Despite your due diligence, there may be situations outside of your control that could delay your closing date. Here are seven issues that commonly arise during the closing process and how to handle them:

  1. The property isn’t up to par. If you’re buying a fixer-upper, this factor may come into play. While you may be fully aware the house you are buying is in need of a little TLC, it’s important to make sure the property meets the structural standards outlined by your loan program. If these requirements are not met, repairs will need to be completed before you can proceed with closing. Although these types of requirements are more common with government loans, such as FHA or VA loans, it can also occur with conventional loans. Ideally, all repairs should be discovered during the home inspection, negotiated upfront and included in the purchase agreement.
  2. The appraisal comes in low. If the house appraises below the purchase price, it can delay the closing process. In order to approve your loan and proceed with closing, the mortgage lender must ensure the value of the home supports the loan amount. In this situation, additional data may need to be provided to the appraiser, or a second-appraisal may even be ordered. Either way, this will inevitably extend the time it takes to close. Depending on the final outcome, the buyer and the seller may negotiate a new purchase price, or the underwriter may deny the loan if the home does not appraise at value.
  3. Additional documentation is requested from the underwriter. Before closing day, the underwriter may check your credit one last time or request additional documentation, such as your most recent paycheck, an updated bank statement or your final homeowners insurance policy. If additional financial factors, such as child support payments, a previous bankruptcy or alimony are discovered during the underwriting process, your lender may request additional documentation—don’t worry, this is a normal part of the mortgage process. To ensure the closing process remains on track, provide your lender with the necessary paperwork as soon as possible.
  4. Issues are discovered during the final walk through. A few days prior to closing, you will be encouraged to take a final walk through of the property. Use this time to inspect the house and make sure everything included in your purchase contract is accounted for. Are there any repairs that still require completion? Do the appliances work? Make sure everything functions properly before signing your name on the dotted line. If you discover issues during your final walk through, work with your realtor to negotiate the issues in question before you close on the home. Once you sign the dotted line, those issues will be yours to take care of, as opposed to the seller’s responsibility to repair. Yes, this will delay the closing, but it will be worth it to have a move-in ready home that meets your standards.
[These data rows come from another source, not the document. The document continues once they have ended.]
Lemma short_text_is_static_witness :
  now_playing_var (_start_marquee exact_line (init unit)) = exact_line /\
  marquee_timers (_start_marquee exact_line (init unit)) = [] /\
  now_playing_var (_start_marquee [] (init unit)) = [].
Proof.
  assert (Ht : tracked (init unit)) by (intros t []).
  assert (H36 : length (strip exact_line) <= MARQUEE_WINDOW_CHARS)
    by (vm_compute; lia).
  assert (H0 : length (strip []) <= MARQUEE_WINDOW_CHARS)
    by (vm_compute; lia).
  destruct (@short_text_is_static unit no_codec exact_line (init unit)
              Ht H36) as (A & _ & _ & _ & B & _).
  destruct (@short_text_is_static unit no_codec [] (init unit)
              Ht H0) as (C & _).
  split; [exact A|]. split; [exact B | exact C].
Defined.

Lemma marquee_uses_stripped_line_witness :
  now_playing_var (_start_marquee padded_line (init unit)) = lit "Song" /\
  now_playing_var (_start_marquee padded_line (init unit)) <> padded_line.
Proof.
  assert (Ht : tracked (init unit)) by (intros t []).
  assert (Hfit : length (strip padded_line) <= MARQUEE_WINDOW_CHARS)
    by (vm_compute; lia).
  assert (Hlong : MARQUEE_WINDOW_CHARS < length padded_line)
    by (vm_compute; lia).
  destruct (proj1 (@marquee_uses_stripped_line unit padded_line (init unit)
                     Ht) Hfit) as (A & _ & _ & B).
  split; [exact A | exact (B Hlong)].
Defined.

Lemma poll_result_normalized_witness :
  strip (lit "Song") = lit "Song" /\ strip (lit "Band") = lit "Band" /\
  (lit "Song" <> [] \/ lit "Band" <> []).
Proof.
  exact (@poll_result_normalized
           (session_with {| title := Some (lit "  Song ");
                            artist := Some (lit "Band  ");
                            thumbnail := None |})
           (lit "Song") (lit "Band") None eq_refl).
Defined.

Lemma loop_compares_with_latest_success_witness :
  nth 2 (_update_loop [playing "Song" "Band"; failing;
                       playing "Other" "Band"]) [] =
  update_of (lit "Other") None.
Proof.
  exact (proj2 (@loop_compares_with_latest_success
                  [playing "Song" "Band"; failing; playing "Other" "Band"]
                  2 _ eq_refl)).
Defined.

Lemma display_never_wider_than_window_witness :
  length (now_playing_var
            (fire no_codec
               {| tid := 0; delay := 0;
                  callback_of := CbStartMarquee long_line |}
               (snd (after 0 (CbStartMarquee long_line) (init unit))))) <=
  MARQUEE_WINDOW_CHARS.
Proof.
  apply (@display_never_wider_than_window unit no_codec).
  refine (reachable_step
            (reachable_step (reachable_init no_codec)
               (step_after no_codec (init unit)
                  (CbStartMarquee long_line) eq_refl))
            (step_fire no_codec _ _ _)).
  left. reflexivity.
Defined.

Lemma label_image_is_kept_photo_witness :
  art_label_image
    (fire no_codec
       {| tid := 0; delay := 0; callback_of := CbSetArt (Some [Byte.x01]) |}
       (snd (after 0 (CbSetArt (Some [Byte.x01])) (init unit)))) =
  _photo
    (fire no_codec
       {| tid := 0; delay := 0; callback_of := CbSetArt (Some [Byte.x01]) |}
       (snd (after 0 (CbSetArt (Some [Byte.x01])) (init unit)))).
Proof.
  apply (@label_image_is_kept_photo unit no_codec).
  refine (reachable_step
            (reachable_step (reachable_init no_codec)
               (step_after no_codec (init unit)
                  (CbSetArt (Some [Byte.x01])) eq_refl))
            (step_fire no_codec _ _ _)).
  left. reflexivity.
Defined.

Lemma changed_poll_is_rendered_witness :
  now_playing_var
    (Nat.iter 2 (process_due no_codec)
       (post (snd (_update_loop_body (playing "Song" "Band") None))
             (init unit))) =
  display_line (lit "Song").
Proof.
  assert (Hne : None <> Some (lit "Song", lit "Band")) by discriminate.
  exact (proj1 (@changed_poll_is_rendered unit no_codec (init unit)
                  (playing "Song" "Band") None (lit "Song") (lit "Band")
                  None (wf_init unit) eq_refl eq_refl Hne)).
Defined.

Lemma failed_poll_is_rendered_witness :
  now_playing_var
    (Nat.iter 2 (process_due no_codec)
       (post (snd (_update_loop_body failing None)) (init unit))) =
  ERROR_LINE /\
  pending
    (Nat.iter 2 (process_due no_codec)
       (post (snd (_update_loop_body failing None)) (init unit))) = [].
Proof.
  destruct (@failed_poll_is_rendered unit no_codec (init unit) failing None
              (wf_init unit) eq_refl eq_refl) as (A & B & _).
  split; [exact A | exact B].
Defined.

Lemma destroy_stops_marquee_witness :
  _stop (destroy (init unit)) = true /\
  marquee_timers (destroy (init unit)) = [].
Proof.
  destruct (@destroy_stops_marquee unit no_codec (init unit)
              (reachable_init no_codec)) as (A & B & _).
  split; [exact A | exact B].
Defined.
Record EpollEvent : Type := {
  Events : Z;                                   (* uint32 *)
  Fd : Z                                        (* int32 *)
}.

(** The conversion [int32(fd)] of a [uintptr]. *)
Definition int32 (z : Z) : Z := (z + 2 ^ 31) mod 2 ^ 32 - 2 ^ 31.

(** The epoll answers [wait] gets: for [EpollCreate1], for the
    registering [EpollCtl], and for the successive [EpollWait] calls
    (each an error or the [nev] events written to the one-slot buffer). *)
Record Epoll : Type := {
  epoll_create1 : Z -> sysres Z;
  epoll_ctl : Z -> Z -> Z -> option EpollEvent -> option Z;
  epoll_wait : list (sysres (list EpollEvent))
}.

(** The interest set written to [event.Events]; [&] binds tighter than
    [|] in Go. *)
Definition wait_interest : Z :=
  Z.lor EPOLLOUT (Z.land EPOLLET 0xffffffff).

(** [for i := 0; i < nev; i++]: [Some r] when the body returns [r],
    [None] when the events run out. *)
Fixpoint handle_events (fd : Z) (evs : list EpollEvent)
  : option (option error) :=
  match evs with
  | [] => None
  | ev :: rest =>
      if Fd ev =? int32 fd then
        if negb (Z.land (Events ev) EPOLLOUT =? 0) then Some None
        else if negb (Z.land (Events ev) EPOLLERR =? 0) then
          Some (Some (ErrorString "serial port IO failure"))
        else if negb (Z.land (Events ev) EPOLLHUP =? 0) then
          handle_events fd rest
        else handle_events fd rest
      else handle_events fd rest
  end.
(** * napcat-plugin-openclaw: a shallow embedding of [src/index.ts]

    The plugin bridges a QQ front-end to the OpenClaw gateway.  This file
    embeds the session registry, the gateway event waiter, the media cache,
    the reply sender and the message entry point of [index.ts], and states
    the properties of the specification over them.

    Conventions.  A JavaScript string is a [string]; its characters stand
    for UTF-16 code units, so [String.length] is the [.length] of the
    source.  The literals of the source that are not ASCII are kept as
    their UTF-8 bytes; no property below depends on their length.  A
    JavaScript [Map] is a [gmap].  A [number] holding an identifier, a byte
    count or a millisecond time stamp is a [Z].  Synchronous code over the
    cache directory runs in a state and exception monad ([Cache.FsM]);
    asynchronous code is read in the order of its [await]s and yields the
    trace of what it asked of its collaborators ([Act]). *)

From Stdlib Require Import Ascii String.
From stdpp Require Import gmap strings list pretty sorting.

Local Open Scope string_scope.
Local Open Scope Z_scope.
Local Open Scope list_scope.

(** ** Configuration ([types.ts], [PluginConfig]) *)

Inductive GroupSessionMode := user | shared.

Record OpenclawConfig := {
  token : string;
  gatewayUrl : string;
  cliPath : string;
}.

Record BehaviorConfig := {
  privateChat : bool;
  groupAtOnly : bool;
  adminQQ : list Z;
  commandAdminOnly : bool;
  userWhitelist : list Z;
  groupWhitelist : list Z;
  groupBypassUserWhitelist : bool;
  userBlacklist : list Z;
  debounceMs : Z;
  resolveReplyFlag : bool;
  replyMaxDepth : Z;
  groupSessionMode : GroupSessionMode;
  replyAtSender : bool;
  replyQuoteMessage : bool;
}.

Record MediaConfig := {
  cacheEnabled : bool;
  cachePath : string;
  cacheMaxSizeMB : Z;
  cacheTTLMinutes : Z;
}.

Record PluginConfig := {
  openclaw : OpenclawConfig;
  behavior : BehaviorConfig;
  media : MediaConfig;
}.

(** Modelled from the spec: [DEFAULT_CONFIG] of [config.ts], a file that is
    not among the sources.  The values are the defaults the README lists
    (the debounce window of 2000 ms among them); the two paths, which the
    README abbreviates, are given sample values. *)
Definition DEFAULT_CONFIG : PluginConfig := {|
  openclaw := {| token := ""; gatewayUrl := "ws://127.0.0.1:18789";
                 cliPath := "openclaw" |};
  behavior := {| privateChat := true; groupAtOnly := true; adminQQ := [];
                 commandAdminOnly := false; userWhitelist := [];
                 groupWhitelist := []; groupBypassUserWhitelist := false;
                 userBlacklist := []; debounceMs := 2000;
                 resolveReplyFlag := true; replyMaxDepth := 1;
                 groupSessionMode := user; replyAtSender := true;
                 replyQuoteMessage := false |};
  media := {| cacheEnabled := false; cachePath := "/tmp/napcat/download";
              cacheMaxSizeMB := 2048; cacheTTLMinutes := 60 |};
|}.

(** ** Identifiers

    [userId] and [groupId] have type [number | string] in the source and
    are rendered by template literals. *)

Inductive jsid := IdNum (n : Z) | IdStr (s : string).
  5. The title search discovers a previous lien on the property. Before closing day, a title search will be performed on the property. If the seller was involved in a previous legal situation wherein the property was used as collateral, such as a previous bankruptcy, there may be a lien on the property. Until proper legal action is taken, this will delay (or even derail) your ability to buy the home.
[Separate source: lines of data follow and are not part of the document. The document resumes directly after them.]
(** * MiBiS&XOR entropy conditioning: a shallow embedding and its properties

    The development follows the Python sources
      - [src/mibis_xor.py]        (class [MiBiSXOR]),
      - [src/file_operations.py]  (class [FileOperations]),
      - [src/main.py]             (class [TrngGenerator]),
      - [src/bit_extraction.py]   (class [BitExtractor]).

    Conventions of the embedding.
      - A Python [int] that is a length or an index is a [nat]; one that
        can be negative (a command-line number) is a [Z].
      - A bit is the value of an [np.uint8] cell, kept as a [Z];
        [^] is [Z.lxor], [<<] is [Z.shiftl], [>>] is [Z.shiftr].
      - A Python exception is [None] in the [option] monad of stdpp
        ([x ← e; k]).  Reading or writing a list cell out of range
        raises [IndexError], so both are partial here.
      - [math.floor(math.log2(k) + 1)] on a positive integer [k] is
        [Nat.log2 k + 1].  [math.log2] is a double-precision logarithm:
        the two agree for every [k < 2 ^ 48].  Just below a larger power
        of two (first at [k = 2 ^ 49 - 1]) the rounded logarithm is the
        next integer and the source takes one step more than
        [Nat.log2 k + 1].  A statement about the number of steps for a
        bare number therefore carries the bound [2 ^ 48]; a statement
        about an array of that many cells needs none.
      - A name that a function reads but that neither the function nor
        the module binds raises [NameError]: [load_global]. *)

From Stdlib Require Import ZifyNat.
From stdpp Require Import base option numbers list sorting strings gmap.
  6. There are other issues on the seller’s side. In addition to bankruptcy, there are other legal situations that could potentially stall your closing. Probate issues could arise if family members are selling the home on a deceased seller’s behalf. If the seller is in the middle of a divorce, this could also affect your ability to purchase the home.
  7. Unforeseen natural events cause damage to the property. Although this scenario is unlikely to occur, there could be natural events that cause damage to the property between the time you enter into contract and the day of closing. If there is a dangerous storm or flash flooding in the area when your new home is located, the underwriter may require an appraiser to confirm the property wasn’t affected as a result. This is another reason why it is important to do a final walk though of the property and ensure the home meets your standards.

As you approach closing day, it’s important to remember there is no guarantee you will close on time. While many of the above-listed factors are extenuating circumstances outside of your control, it’s always good to be prepared and have a backup plan in place. The best thing you can do is work closely with your lending and real estate team. If you have a great lender and realtor representing your needs, they will do everything in their power to help you handle unforeseen surprises throughout the process.